For a generation or more, Edward M. Kennedy held two roles in the political life of the country. He was the vibrant symbol of American liberalism in an era of conservative ascendancy. He also was the vigorous embodiment of a pragmatic legislator in an era of deep partisan divisions and polarization in the nation’s politics.
Kennedy’s death from brain cancer late Tuesday brought an end to one of the most storied political careers of the past half-century.
That he died at a moment when one of the greatest causes of his lifetime — enactment of universal health insurance — faces major obstacles on Capitol Hill only underscored the void his absence has left.
Kennedy was the last of the Kennedy brothers, the patriarch of one of the most glamorous, influential and star-crossed families in American political history. He was father, uncle, sibling and leader in carrying on the traditions established by his two slain brothers, John F. Kennedy and Robert F. Kennedy. He knew tragedy and triumph, disappointment and elation, scandal and ultimately enormous success.
He sought the presidency but never achieved the ultimate prize in politics that once seemed part of his destiny. But with his defeat at the hands of President Jimmy Carter in the 1980 Democratic primaries, Kennedy seemed liberated from the burden of having to follow his brothers in a quest for the White House and went on to become what President Barack Obama on Wednesday called the “greatest senator of our time.”
“Dream shall never die”
Obama owes his presidency in part to the endorsement he received from Kennedy at a critical moment in the Democratic nomination battle in 2008. Kennedy urged Obama to run in 2008, not to wait, as others were counseling. Kennedy knew that Obama’s hopes of becoming president would diminish the longer he stayed in the Senate.
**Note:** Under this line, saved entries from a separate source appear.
(** *** The recursion *)

Lemma count_step h lvl r par x t n :
  tree_ok h lvl r par x t -> heap_ok h -> maps h !! root t = Some n ->
  0 <= x -> size t + x + 1 < 2 ^ 32 ->
  exists h0, upd_map (Some (root t)) (set_count (u32 (i_item_count n + 1))) h = Ok h0 /\
    tree_ok h0 lvl r par (x + 1) t /\ heap_ok h0 /\ h_mm h0 = h_mm h /\ datas h0 = datas h /\
    (forall b, b <> root t -> maps h0 !! b = maps h !! b) /\
    maps h0 !! root t = Some (set_count (size t + (x + 1)) n).
Proof.
  intros (Hr & Hm & Hd) [Hok1 Hok2] Hn Hx Hmax.
  destruct (rep_root _ _ _ _ _ _ _ Hr) as (n' & Hn' & _ & _ & _ & Hc). rewrite Hn in Hn'. injection Hn' as <-.
  rewrite (upd_map_Some _ _ _ _ Hn). eexists. split; [done|].
  assert (0 <= size t) by (unfold size; lia).
  rewrite Hc, u32_small by lia. replace (size t + x + 1) with (size t + (x + 1)) by lia.
  split; [split; [by eapply rep_set_count|done]|].
  split; [split; simpl; [|done]; rewrite dom_insert_L; apply elem_of_dom_2 in Hn; set_solver|].
  split; [done|]. split; [done|]. simpl. split; [|by rewrite lookup_insert_eq].
  intros b Hb. by rewrite lookup_insert_ne.
Qed.

Lemma adddatanode_spec fuel lvl r par x t h d dn :
  tree_ok h lvl r par x t -> heap_ok h -> valid_rc r ->
  datas h !! d = Some dn -> d ∉ data_addrs t -> fn_b_IsLocInRC r (loc (data dn)) = true ->
  (Z.to_nat (nMapMaxLevel - lvl) < fuel)%nat ->
  mm_room (4 * Z.to_nat (nMapMaxLevel - lvl)) sizeof_map_node (h_mm h) = true ->
  0 <= x -> size t + x + 1 < 2 ^ 32 -> 0 <= lvl -> nMapMaxLevel <= INT_MAX ->
  exists h' t', adddatanode nMapMaxLevel fuel (Some (root t)) (Some d) h = Ok h' /\
    tree_ok h' lvl r par x t' /\ added h h' d t t'.
Proof.
  revert lvl r par x t h dn. induction fuel as [|fuel IH];
    intros lvl r par x t h dn Htree Hok Hv Hdn Hd Hin Hfuel Hroom Hx Hmax Hlvl HM; [lia|].
  destruct (rep_root _ _ _ _ _ _ _ (proj1 Htree)) as (n & Hn & Hrc & Hlv & _ & _).
  destruct (count_step _ _ _ _ _ _ _ Htree Hok Hn Hx Hmax)
    as (h0 & Hupd & Htree0 & Hok0 & Hmm0 & Hds0 & Hfr0 & Hn0).
  cbn [adddatanode]. rewrite (ld_map_Some _ _ _ Hn), obind_Ok, Hupd, obind_Ok, Hlv.
  pose proof (proj1 Htree0) as Hr0.
  destruct (Z.leb_spec nMapMaxLevel lvl) as [Hle|Hlt].
  - destruct t as [a ds|a cs]; [|inversion Hr0; lia]. simpl in *. rewrite <- Hds0 in Hdn.
    destruct (add_leaf h0 lvl r par x a ds d dn Htree0 Hok0 Hdn Hd Hin) as (h' & Hp & Ht' & Hadd).
    exists h', (QLeaf a (d :: ds)). split; [done|]. split; [done|].
    eapply (added_trans h h0); try done; simpl; [auto|]. intros b Hb. apply Hfr0. set_solver.
  - destruct t as [a ds|a cs]; [inversion Hr0; lia|]. cbn [root] in *.
    assert (Hlev : Z.to_nat (nMapMaxLevel - lvl) = S (Z.to_nat (nMapMaxLevel - (lvl + 1)))) by lia.
    set (k := (4 * Z.to_nat (nMapMaxLevel - (lvl + 1)))%nat).
    assert (Hroom0 : mm_room (4 + k) sizeof_map_node (h_mm h0) = true).
    { rewrite Hmm0. eapply mm_room_le; [|exact Hroom]. unfold k. lia. }
    destruct (ensure_children h0 lvl r par (x + 1) a cs k _ Htree0 Hok0
                ltac:(unfold INT_MIN, INT_MAX in *; lia) Hroom0 Hn0)
      as (h1 & cs1 & Hens & Hlen & Htree1 & Hok1 & Hds1 & Hda & Hsub & Hma & Hfr1 & Hk1 & Hk2).
    assert (Hroom1 : mm_room k sizeof_map_node (h_mm h1) = true).
    { destruct (decide (cs = [])) as [E|E]; [by apply Hk1|]. rewrite (Hk2 E).
      eapply mm_room_le; [|exact Hroom0]. lia. }
    simpl ap_childs in Hens. rewrite Hens, obind_Ok.
    destruct (rep_node_inv _ _ _ _ _ _ _ _ (proj1 Htree1)) as [Ha1 _].
    rewrite (ld_map_Some _ _ _ Ha1), obind_Ok.
    assert (Hdn1 : datas h1 !! d = Some dn) by (by rewrite Hds1, Hds0).
    rewrite (ld_data_Some _ _ _ Hdn1), obind_Ok. cbn [QuadTree.rc].
    destruct (child_idx_in r (loc (data dn)) Hin) as (i & Hi & Hidx & Hini). rewrite Hidx.
    replace ((Z.of_nat i <? 0) || (NLA_MAP_CHILD_COUNT <=? Z.of_nat i)) with false
      by (unfold NLA_MAP_CHILD_COUNT; zcase; simpl; (done || lia)).
    destruct (lookup_lt_is_Some_2 cs1 i ltac:(lia)) as [c Hc].
    unfold child. cbn [ap_childs]. rewrite Nat2Z.id, (kids_lookup _ _ _ Hc), obind_Ok.
    destruct (tree_ok_child _ _ _ _ _ _ _ _ _ Htree1 Hc) as [Hchild _].
    assert (Hdc : d ∉ data_addrs (QNode a cs1)) by (by rewrite Hda).
    assert (Hsz : size c <= size (QNode a cs)).
    { unfold size. rewrite <- Hda. destruct (concat_fmap_insert data_addrs cs1 i c c Hc) as (l1 & l2 & E & _).
      simpl data_addrs at 2. rewrite E, !length_app. lia. }
    destruct (IH (lvl + 1) (child_rc r i) (Some a) 0 c h1 dn) as (h' & c' & Hadd & Ht' & Hadded);
      try done; try lia; [by apply child_rc_valid| |].
    { intros H. apply Hdc. simpl. by eapply elem_of_concat_fmap. }
    rewrite Hadd. exists h', (QNode a (<[i := c']> cs1)). split; [done|].
    destruct (add_below h1 lvl r par x a cs1 i c d h' c' Htree1 Hlen Hc Hdc Ht' Hadded) as [HT HA].
    split; [done|]. apply (added_trans h h1 h' d (QNode a cs) (QNode a cs1)); try done.
    + intros b Hb. destruct (Hma b Hb) as [|Hnone]; [by left|].
      destruct (decide (b = a)) as [->|]; [left; simpl; set_solver|]. right. by rewrite <- Hfr0.
    + intros b Hb. rewrite Hfr1 by done. apply Hfr0. simpl in Hb. set_solver.
    + by rewrite Hds1.
Qed.
End Add.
Kennedy saw in Obama something of his own brothers, and his eventual endorsement— which ruptured his relationship with Bill and Hillary Clinton — represented a passing of the Kennedy mantle to the young senator from Illinois. In return, Obama agreed to make health care legislation one of his first priorities as president.
Kennedy was steadfast in his political ideology. He was the champion of the poor, the downtrodden, the weak and the dispossessed. He battled for the causes of civil rights and women’s rights and health care and education spending. He believed in the power of government, whether it was in or out of fashion, as a force for change and for good. He voted against the resolution authorizing the Iraq war in 2003 and remained one of the conflict’s fiercest critics.
Kennedy fought for those causes in the Senate and spoke for them as the leader of his party’s liberal wing. The senator’s website, marking his death, featured the quotation that summed up that commitment, taken from his remarkable address to the Democratic National Convention in New York in 1980 as the last flames of his presidential candidacy were extinguished.
To tears throughout Madison Square Garden, Kennedy issued the call that echoed through the rest of this life: “For all those whose cares have been our concern, the cause endures, the hope still lives and the dream shall never die.”
Ronald Klain, chief of staff to Vice President Joe Biden, recalled that speech as he reflected on Kennedy’s death.
“For many of us active in politics and policy,” he said, “Sen. Kennedy’s stirring speech at the 1980 Democratic convention is a statement of idealism, determination and principle in politics that still inspires and guides.”
Followed his own compass
Charles Campion, a Boston-based political consultant who recalled standing for 12 hours at a Veterans of Foreign Wars hall in West Roxbury, Mass., during Kennedy’s first race for the Senate in 1962, said Wednesday, “His greatest legacy was his own faith and unwavering beliefs. He followed his own compass and regardless of polls and even his own political vulnerabilities, he would never compromise or finesse on his principles.”
Those convictions made him a lightning rod for criticism from conservatives. Through much of the past quarter century, the name Kennedy was used by Republican strategists to tar other politicians running for office, a guilt-by-association label that became a staple in many GOP campaigns.
Kennedy seemed an easy target in those political conflicts, an old-fashioned liberal who in an age when many prefer the label “progressive” never flinched from defending liberalism or ran from the label and what it stood for. Yet, when George W. Bush came to the White House in 2001, it was Kennedy to whom he reached out for help in passing his education reform initiative, the No Child Left Behind Act.
That, too, was typical of Kennedy’s life and legacy. As much as he was the liberal’s liberal, he was the legislator’s legislator, a man willing and able to work across party lines, a politician of deep conviction who knew how and when to cut a deal, who believed in the end that the role of a politician was to make progress, if not all at once, then step by step.